Percorso 2 - Da Torino a Vercelli (Km 84,8)

 

 
Percorso 2 - Da Torino a Vercelli (Km 84,8)
 
 
  • Torino - San Mauro Torinese (Km 9,8)

    Superato il Po all’altezza della Gran Madre di Dio, si cammina lungo la sponda destra del fiume, attraverso il Parco Michelotti e la Riserva Naturale del Meisino, e si proseguire fino a San Mauro Torinese, già nota in epoca romana come Pulchra Rada per la favorevole posizione su un tratto navigabile del Po.

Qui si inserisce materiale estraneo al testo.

Definition sampleFindings : list Finding :=
  [
  {| category := js "wai";
     issue := js "Potential degradation of mauri and clarity in tributary due to earthworks sediment discharges";
     effects :=
       {| cultural := [ js "Mauri of the awa diminished; disruption to mahinga kai practices"
                      ; js "Reduced ability for wh" ++ u 0x0101 ++ js "nau to gather kai safely" ];
          social := [ js "Community concern over river health; trust impacts" ];
          environmental := [ js "Elevated NTU and TSS; smothering of habitat; fish passage stress" ];
          spiritual := [ js "Tapu/noa balance affected where discharges occur near w" ++ u 0x0101 ++ js "hi tapu" ] |};
     mitigations := [ js "Install staged sediment retention ponds sized to Hamilton District Plan GD05 guidance; monitor turbidity (NTU) daily."
       ; js "No instream works during tuna migration periods; implement 25 m riparian buffer in sensitive reaches." ];
     recommendations := [ js "Co-design mahinga kai monitoring with mana whenua; quarterly w" ++ u 0x0101 ++ js "nanga to review data and adaptive actions."
       ; js "Embed Te Ture Whaimana vision-objectives as assessment criteria in contractor EMS (Environmental Management System)." ];
     triggers :=
       {| metrics := [ js "NTU (turbidity)"
          ; js "TSS (mg/L)"
          ; js "E. coli (cfu/100 mL)"
          ; js "Visual clarity (m)"
          ; js "Mahinga kai presence/abundance (tuna/" ++ u 0x012B ++ js "nanga)" ];
          baselines := js "Establish 4-week pre-works baseline for NTU/clarity and cultural health index (CHI) with mana whenua.";
          thresholds := [ js "NTU > baseline + 25% for >24h"
          ; js "Clarity < 1.6 m during fine weather"
          ; js "Any exceedance at mahinga kai sites" ];
          actions := [ js "Stop high-risk works; inspect ESCP; deploy additional treatment within 24h"
          ; js "Notify mana whenua and Council within 1 working day"
          ; js "Hold hui within 5 working days to agree corrective actions" ];
          reporting := js "Quarterly report + dashboard; immediate incident reports when thresholds tripped." |};
     policyLinks := [ js "Te Ture Whaimana - Vision and Objective 1 (health and wellbeing of the Waikato River)"
       ; js "Tai Tumu, Tai Pari, Tai Ao EMP - Wai: water quality, mahinga kai protection"
       ; js "Hamilton District Plan - 25.14 Infrastructure; erosion/sediment control standards" ];
     consentClauses := [ js "Prior to works, the consent holder must submit an Erosion and Sediment Control Plan (ESCP) prepared by a suitably qualified person, demonstrating compliance with GD05 and avoiding instream works during identified migration windows for tuna/" ++ u 0x012B ++ js "nanga."
       ; js "Establish a Mauri Monitoring Programme co-developed with mana whenua that sets baseline and trigger levels (including NTU and clarity), provides for mahinga kai assessments, and requires adaptive responses within 10 working days if triggers are exceeded." ] |};
  {| category := js "whenua";
     issue := js "Loss of topsoil and disturbance of known urup" ++ u 0x0101 ++ js " risk area within 200 m of works";
     effects :=
       {| cultural := [ js "Risk to w" ++ u 0x0101 ++ js "hi tapu/w" ++ u 0x0101 ++ js "hi t" ++ u 0x016B ++ js "puna; mamae if disturbance occurs" ];
          social := [ js "Project delays and conflict if discovery process unclear" ];
          environmental := [ js "Erosion risk; reduced soil productivity if not salvaged" ];
          spiritual := [ js "Tapu breach potential requiring tikanga responses" ] |};
     mitigations := [ js "Cultural discovery protocol with immediate stop-work and notification process."
       ; js "Topsoil salvage and reuse plan to support revegetation with taonga species." ];
     recommendations := [ js "Archaeological Authority (HNZPT) pre-works; mana whenua monitors present during initial ground-breaking."
       ; js "GIS mapping layer for w" ++ u 0x0101 ++ js "hi tapu/w" ++ u 0x0101 ++ js "hi t" ++ u 0x016B ++ js "puna integrated into contractor inductions." ];
     triggers :=
       {| metrics := [ js "Protocol drills completed"
          ; js "Monitor hours on-site"
          ; js "Incidents recorded" ];
          baselines := js "Zero harm baseline (no unauthorised ground disturbance).";
          thresholds := [ js "Any suspected k" ++ u 0x014D ++ js "iwi or taonga triggers stop-work" ];
          actions := [ js "Immediate stop-work; protect area; notify mana whenua, HNZPT, Police (if k" ++ u 0x014D ++ js "iwi)"
          ; js "Undertake tikanga-led process; update methodology before resuming" ];
          reporting := js "Incident log shared within 24h; monthly summary including training and inductions." |};
     policyLinks := [ js "Tai Tumu, Tai Pari, Tai Ao EMP - Whenua: protection of w" ++ u 0x0101 ++ js "hi tapu, soils, and landscapes"
       ; js "Hamilton/Waikato District Plan - Heritage and Archaeology provisions" ];
     consentClauses := [ js "Implement a Cultural Discovery Protocol approved by mana whenua prior to commencement; all staff to be inducted and protocol kept onsite at all times."
       ; js "Require mana whenua cultural monitors to be present during initial stripping; consent holder to fund participation and reporting." ] |};
  {| category := js "whakapapa";
     issue := js "Fragmentation of ecological corridors reducing connectivity for taonga species";
     effects :=
       {| cultural := [ js "Disruption to whakapapa relationships among species and habitats" ];
          social := [ js "Loss of local amenity and learning opportunities for rangatahi" ];
          environmental := [ js "Barrier to fish passage; edge effects increase predators/weeds" ];
          spiritual := [ js "Diminished wairua of place if connections severed" ] |};
     mitigations := [ js "Design wildlife-friendly culverts and fish passage; stage works to maintain connectivity." ];
     recommendations := [ js "Planting palette guided by whakapapa of place (locally-sourced eco-sourced taonga species); 3-year establishment and pest control." ];
     triggers :=
       {| metrics := [ js "Fish passage scores (NIWA tool)"
          ; js "Survival of plantings (%)"
          ; js "Predator trap-catch" ];
          baselines := js "Pre-works fish passage survey and habitat mapping.";
          thresholds := [ js "Fish passage score < baseline"
          ; js "Plant survival <85%" ];
          actions := [ js "Remediate culverts; replace failed plantings; intensify pest control" ];
          reporting := js "Six-monthly ecological report + w" ++ u 0x0101 ++ js "nanga walkthrough." |};
     policyLinks := [ js "Te Ture Whaimana - enhancement of ecological integrity"
       ; js "Tai Tumu, Tai Pari, Tai Ao EMP - Whakapapa: intergenerational stewardship" ];
     consentClauses := [ js "Fish passage to meet NIWA fish passage assessment tool thresholds; as-built certification prior to operation." ] |};
  {| category := js "wh" ++ u 0x0101 ++ js "nau";
     issue := js "Construction traffic and noise affecting marae access, tangihanga, and daily wh" ++ u 0x0101 ++ js "nau life";
     effects :=
       {| cultural := [ js "Disruption to marae protocols and ability to host kaupapa including tangihanga" ];
          social := [ js "Increased stress; reduced community cohesion if engagement is weak" ];
          environmental := [ js "Dust and vibration affecting nearby sensitive receivers" ];
          spiritual := [ js "Disturbance to wairua during significant wh" ++ u 0x0101 ++ js "nau events" ] |};
     mitigations := [ js "Traffic Management Plan (TMP) with marae input; avoid peak event times"
       ; js "Construction Noise and Vibration Management Plan; onsite dust suppression" ];
     recommendations := [ js "Co-design communications plan with mana whenua; 2-week lookahead notices"
       ; js "Identify protected access windows around known marae events/tangihanga" ];
     triggers :=
       {| metrics := [ js "LAeq dB"
          ; js "Number of complaints"
          ; js "Access block incidents" ];
          baselines := js "Pre-works ambient noise survey and access mapping with wh" ++ u 0x0101 ++ js "nau.";
          thresholds := [ js ">2 substantiated access incidents/month"
          ; js "Noise exceeds plan limits" ];
          actions := [ js "Adjust work hours/routing; deploy additional acoustic barriers"
          ; js "H" ++ u 0x016B ++ js "tu w" ++ u 0x0101 ++ js "nanga within 5 working days to agree changes" ];
          reporting := js "Monthly community report; real-time hotline with log shared to mana whenua." |};
     policyLinks := [ js "Tai Tumu, Tai Pari, Tai Ao EMP - Wh" ++ u 0x0101 ++ js "nau and participation"
       ; js "Applicable District Plan - Noise/traffic rules and engagement requirements" ];
     consentClauses := [ js "Prepare and implement a TMP and Communications Plan co-designed with mana whenua, including protected access windows for marae and mechanisms for event-time pauses."
       ; js "Maintain a dedicated contact line and incident log accessible to mana whenua; implement corrective actions within 5 working days." ] |};
  {| category := js "mauri";
     issue := js "Residual effects risk during storm events despite controls";
     effects :=
       {| cultural := [ js "Perceived degradation of mauri during heavy rain events" ];
          social := [ js "Community anxiety following spill/overflow rumours" ];
          environmental := [ js "Pulse loads of sediments and contaminants" ];
          spiritual := [ js "Loss of balance (tapu/noa) when incidents occur" ] |};
     mitigations := [ js "Adaptive management triggers linked to rainfall intensity thresholds"
       ; js "Contingency spill kits and overflow prevention measures" ];
     recommendations := [ js "Integrate mauri indicators in dashboard with traffic-light triggers"
       ; js "Run post-event w" ++ u 0x0101 ++ js "nanga to agree remediation and learning" ];
     triggers :=
       {| metrics := [ js "Rainfall (mm/hr)"
          ; js "NTU spikes"
          ; js "Incident count" ];
          baselines := js "Event-based baseline using first-flush data";
          thresholds := [ js ">20 mm/hr with NTU > baseline + 40%"
          ; js "Any overflow" ];
          actions := [ js "Suspend exposed works; stand-up response team; notify within 24h" ];
          reporting := js "Event summary within 5 days; quarterly trend analysis with mana whenua." |};
     policyLinks := [ js "Te Ture Whaimana - maintaining and enhancing the mauri of the Waikato River"
       ; js "Tai Tumu, Tai Pari, Tai Ao EMP - Mauri" ];
     consentClauses := [ js "Adopt an Adaptive Management Plan with rainfall-linked triggers and defined corrective actions; co-develop with mana whenua and submit prior to works." ] |};
  {| category := js "wairua";
     issue := js "Loss of sense of place at w" ++ u 0x0101 ++ js "hi t" ++ u 0x016B ++ js "puna vista and culturally sensitive viewshafts";
     effects :=
       {| cultural := [ js "Erosion of identity where viewshafts are compromised" ];
          social := [ js "Reduced pride and connection to place" ];
          environmental := [ js "Visual amenity effects; vegetation structure changes" ];
          spiritual := [ js "Disruption to wairua associated with the site" ] |};
     mitigations := [ js "Cultural design review panel with mana whenua; protect key sightlines" ];
     recommendations := [ js "Develop a viewshaft protection plan and culturally anchored design palette" ];
     triggers :=
       {| metrics := [ js "Design gate approvals"
          ; js "Non-conformance count" ];
          baselines := js "Pre-works photo-simulations agreed with mana whenua";
          thresholds := [ js "Any deviation from agreed sightline envelope" ];
          actions := [ js "Iterate design to restore sightlines; additional planting/screening" ];
          reporting := js "Design review minutes; pre/post photo-comparisons filed with CIA updates." |};
     policyLinks := [ js "Tai Tumu, Tai Pari, Tai Ao EMP - Wairua and landscapes"
       ; js "District Plan - Landscape/amenity objectives and policies" ];
     consentClauses := [ js "Establish a Cultural Design Review Panel with decision checkpoints at concept, developed, and pre-construction stages; implement agreed viewshaft protection measures." ] |}
  ].
(* ================================================================== *)
(** * Narrative composer *)
(* ================================================================== *)

(** [xs.map((x, i) => f(x, i))], the index counted from [i]. *)
Fixpoint mapiFrom {A B : Type} (i : N) (f : A -> N -> B) (xs : list A) : list B :=
  match xs with
  | [] => []
  | x :: xs' => f x i :: mapiFrom (i + 1) f xs'
  end.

Nel 991 Anselmo di Monferrato promosse la ricostruzione dell’abbazia benedettina di San Mauro di Pulcherada, precedentemente distrutta dai saraceni: sorta su un preesistente insediamento romano, intorno a essa si sviluppò il nucleo abitato; la chiesa dell’abbazia, oggi dedicata a Santa Maria di Pulcherada e rimaneggiata nel tempo, conserva il campanile protogotico del XII secolo e una interessante abside carolingia con lesene e nicchie del X. Nel 1400, infine, l’abitato venne rinominato San Mauro, in onore del monaco benedettino che qui sostò durante il ritorno in Francia nel VI secolo.
    Lungo il percorso si posso notare alcune interessanti cappelle campestri come la cinquecentesca Sant’Anna e la settecentesca San Rocco; si transita inoltre ai piedi del Castello di Sambuy, documentato sin dal 991 e legato alla permanenza di San Mauro; in questi luoghi, infine, era situata l’evocativa località Pedaggio Vecchio, punto di confine tra il marchesato monferrino e il ducato sabaudo.

    San Mauro Torinese - Castiglione Torinese (Km 6,1)

    Da San Mauro il percorso prosegue lungo il canale idroelettrico di Cimena, avvicinandosi alla collina e all’abitato di Castiglione Torinese sino all’incrocio con la strada per Chieri, nei pressi della Chiesa di San Claudio e San Dalmazzo (1951). La denominazione del comune deriva dalla presenza di un fortilizio dell’XI secolo, distrutto nel XVII da Carlo Emanuele I di Savoia e ricostruito poco dopo dai fratelli Turinetti, cui la Madama Reale Maria Cristina di Francia aveva concesso il feudo. Da segnalare la Chiesa di San Rocco (1720), piccolo gioiello barocco progettato dall’architetto Falletti di Barolo, al cui interno si trovano numerosi affreschi di autori sconosciuti e sulla cui cupola è rappresentata Maria Assunta in cielo accompagnata da una schiera di angeli. Interessante anche l’antica Chiesa di San Martino, intitolata al vescovo di Tours, nella cui abside semicircolare sono state rinvenute molte sepolture, tra cui quella attribuita a un personaggio maschile con corredo funebre di foggia longobarda.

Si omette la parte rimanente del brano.